Amazon EMR is excited to announce a new capability that enables users to apply AWS Lake Formation based table and column level permissions on Amazon S3 data lake for write operations (i.e., INSERT INTO, INSERT OVERWRITE) with Apache Hive jobs submitted using Amazon EMR Steps API. This feature allows data administrators to define and enforce fine-grained table and column level security for customers accessing data via Apache Hive running on Amazon EMR.

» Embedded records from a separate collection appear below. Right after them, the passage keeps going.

(* ===== verification/Config.v ===== *)
(** * Edge configuration ([config/config.go])

    The fields of [Config] by type, the defaults of the flags, the overlay of environment
    variables and the validation. The command line is given as the assignments the [flag]
    package made; [strconv.ParseFloat], [time.ParseDuration] and [url.Parse] are parameters,
    [strconv.ParseBool], [Atoi] and [ParseInt] in base 10 are defined. *)

From S2P Require Import Prelude GoStrings Float.

Local Open Scope Z_scope.

(** ** The structure

    One constructor per field; a configuration gives each field a value of its type. *)

Inductive str_field :=
  | ListenAddr | OriginURL | OriginHostOverride | DiskCacheDir | TLSCertFile | TLSKeyFile
  | TLSAutoDomain | AdminAddr | AdminAPIKey | CORSOrigins | LogLevel | ControlPlaneURL
  | TracingEndpoint.
#[global] Instance str_field_eq_dec : EqDecision str_field.
Proof. solve_decision. Defined.

Inductive dur_field :=
  | DefaultTTL | OriginTimeout | CoalesceTimeout | DrainDelay | ConfigPollInterval | PredictorDecay.
#[global] Instance dur_field_eq_dec : EqDecision dur_field.
Proof. solve_decision. Defined.

Inductive int_field :=
  | MaxCacheItems | DiskCacheMaxMB | RateLimitBurst | MaxCacheEntryBytes | CORSMaxAge | MaxIdleConnsPerHost
  | MaxCacheKeyLen | PredictorCapacity.
#[global] Instance int_field_eq_dec : EqDecision int_field.
Proof. solve_decision. Defined.

Inductive float_field :=
  | RateLimitRPS | TracingSampleRate.
#[global] Instance float_field_eq_dec : EqDecision float_field.
Proof. solve_decision. Defined.

Inductive bool_field :=
  | TLSEnabled | TLSAuto | HTTPSRedirect | CompressionEnabled | CompressHeaders | TracingEnabled
  | TracingInsecure | PredictorEnabled.
#[global] Instance bool_field_eq_dec : EqDecision bool_field.
Proof. solve_decision. Defined.

Record Config := {
  c_str : str_field -> string; c_dur : dur_field -> Duration; c_int : int_field -> Z;
  c_float : float_field -> f64; c_bool : bool_field -> bool
}.

Inductive field := FStr (f : str_field) | FDur (f : dur_field) | FInt (f : int_field) | FFloat (f : float_field) | FBool (f : bool_field).
#[global] Instance field_eq_dec : EqDecision field.
Proof. solve_decision. Defined.

(** [cfg.f = v] *)
Inductive assignment :=
  | SetStr (f : str_field) (v : string) | SetDur (f : dur_field) (v : Duration) | SetInt (f : int_field) (v : Z)
  | SetFloat (f : float_field) (v : f64) | SetBool (f : bool_field) (v : bool).

Definition upd {A B} `{EqDecision A} (f : A) (v : B) (g : A -> B) : A -> B := fun f' => if decide (f = f') then v else g f'.

Definition assign (cfg : Config) (a : assignment) : Config :=
  match a with
  | SetStr f v => {| c_str := upd f v (c_str cfg); c_dur := c_dur cfg; c_int := c_int cfg; c_float := c_float cfg; c_bool := c_bool cfg |}
  | SetDur f v => {| c_str := c_str cfg; c_dur := upd f v (c_dur cfg); c_int := c_int cfg; c_float := c_float cfg; c_bool := c_bool cfg |}
  | SetInt f v => {| c_str := c_str cfg; c_dur := c_dur cfg; c_int := upd f v (c_int cfg); c_float := c_float cfg; c_bool := c_bool cfg |}
  | SetFloat f v => {| c_str := c_str cfg; c_dur := c_dur cfg; c_int := c_int cfg; c_float := upd f v (c_float cfg); c_bool := c_bool cfg |}
  | SetBool f v => {| c_str := c_str cfg; c_dur := c_dur cfg; c_int := c_int cfg; c_float := c_float cfg; c_bool := upd f v (c_bool cfg) |}
  end.

(** ** Defaults of the flags *)

Definition default_str (f : str_field) : string :=
  match f with
  | ListenAddr => ":8080"%string
  | OriginURL => ""%string
  | OriginHostOverride => ""%string
  | DiskCacheDir => ""%string
  | TLSCertFile => ""%string
  | TLSKeyFile => ""%string
  | TLSAutoDomain => ""%string
  | AdminAddr => ""%string
  | AdminAPIKey => ""%string
  | CORSOrigins => ""%string
  | LogLevel => "info"%string
  | ControlPlaneURL => ""%string
  | TracingEndpoint => "localhost:4317"%string
  end.

Definition default_dur (f : dur_field) : Duration :=
  match f with
  | DefaultTTL => 5 * Minute
  | OriginTimeout => 30 * Second
  | CoalesceTimeout => 30 * Second
  | DrainDelay => 5 * Second
  | ConfigPollInterval => 30 * Second
  | PredictorDecay => 5 * Minute
  end.

Definition default_int (f : int_field) : Z :=
  match f with
  | MaxCacheItems => 10000
  | DiskCacheMaxMB => 1024
  | RateLimitBurst => 50
  | MaxCacheEntryBytes => 10485760
  | CORSMaxAge => 86400
  | MaxIdleConnsPerHost => 100
  | MaxCacheKeyLen => 8192
  | PredictorCapacity => 10000
  end.

Definition default_float (f : float_field) : f64 :=
  match f with
  | RateLimitRPS => Fin 0 0
  | TracingSampleRate => Fin 1 0
  end.

Definition default_bool (f : bool_field) : bool :=
  match f with
  | TLSEnabled => false
  | TLSAuto => false
  | HTTPSRedirect => true
  | CompressionEnabled => true
  | CompressHeaders => false
  | TracingEnabled => false
  | TracingInsecure => true
  | PredictorEnabled => true
  end.

Definition default_config : Config :=
  {| c_str := default_str; c_dur := default_dur; c_int := default_int; c_float := default_float; c_bool := default_bool |}.

(** ** The environment *)

Definition env_table : list (string * field) :=
  [("CDN_LISTEN", FStr ListenAddr); ("CDN_ORIGIN", FStr OriginURL); ("CDN_ORIGIN_HOST", FStr OriginHostOverride);
   ("CDN_DEFAULT_TTL", FDur DefaultTTL); ("CDN_MAX_CACHE_ITEMS", FInt MaxCacheItems);
   ("CDN_DISK_CACHE_DIR", FStr DiskCacheDir); ("CDN_DISK_CACHE_MAX_MB", FInt DiskCacheMaxMB);
   ("CDN_ORIGIN_TIMEOUT", FDur OriginTimeout); ("CDN_TLS", FBool TLSEnabled); ("CDN_TLS_CERT", FStr TLSCertFile);
   ("CDN_TLS_KEY", FStr TLSKeyFile); ("CDN_TLS_AUTO", FBool TLSAuto); ("CDN_TLS_AUTO_DOMAIN", FStr TLSAutoDomain);
   ("CDN_HTTPS_REDIRECT", FBool HTTPSRedirect); ("CDN_COMPRESS", FBool CompressionEnabled);
   ("CDN_ADMIN_LISTEN", FStr AdminAddr); ("CDN_ADMIN_API_KEY", FStr AdminAPIKey);
   ("CDN_RATE_LIMIT_RPS", FFloat RateLimitRPS); ("CDN_RATE_LIMIT_BURST", FInt RateLimitBurst);
   ("CDN_MAX_CACHE_ENTRY_BYTES", FInt MaxCacheEntryBytes); ("CDN_COALESCE_TIMEOUT", FDur CoalesceTimeout);
   ("CDN_CORS_ORIGINS", FStr CORSOrigins); ("CDN_CORS_MAX_AGE", FInt CORSMaxAge); ("CDN_LOG_LEVEL", FStr LogLevel);
   ("CDN_MAX_IDLE_CONNS_PER_HOST", FInt MaxIdleConnsPerHost); ("CDN_DRAIN_DELAY", FDur DrainDelay);
   ("CDN_MAX_CACHE_KEY_LEN", FInt MaxCacheKeyLen); ("CDN_COMPRESS_HEADERS", FBool CompressHeaders);
   ("CDN_CONTROL_PLANE", FStr ControlPlaneURL); ("CDN_CONFIG_POLL_INTERVAL", FDur ConfigPollInterval);
   ("CDN_TRACING", FBool TracingEnabled); ("CDN_TRACING_ENDPOINT", FStr TracingEndpoint);
   ("CDN_TRACING_SAMPLE_RATE", FFloat TracingSampleRate); ("CDN_TRACING_INSECURE", FBool TracingInsecure);
   ("CDN_PREDICTOR", FBool PredictorEnabled); ("CDN_PREDICTOR_CAPACITY", FInt PredictorCapacity);
   ("CDN_PREDICTOR_DECAY", FDur PredictorDecay)]%string.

Amazon EMR integration with AWS Lake Formation allows you to define and enforce database, table, and column-level permissions with open source data processing engines such as Apache Spark and Apache Hive running on Amazon EMR. Prior to this release, data administrators can define and enforce Lake Formation based permissions on Databases, Tables, and Columns for read only workloads with Apache Hive on EMR. With the current release, you can now use Hive to write to or alter Lake Formation-enabled Tables. This means you can enforce Lake Formation-based Database, Table, and Column level permissions when your customers are running INSERT INTO, INSERT OVERWRITE and ALTER TABLE queries. To use Lake Formation based permissions, customers must use Glue Data Catalog as the metastore.

This feature is available with Amazon EMR release 6.10 for Amazon EMR on EC2 clusters in all regions where Amazon EMR is available. To get started, refer to the Integrate Amazon EMR with AWS Lake Formation section in Amazon EMR documentation.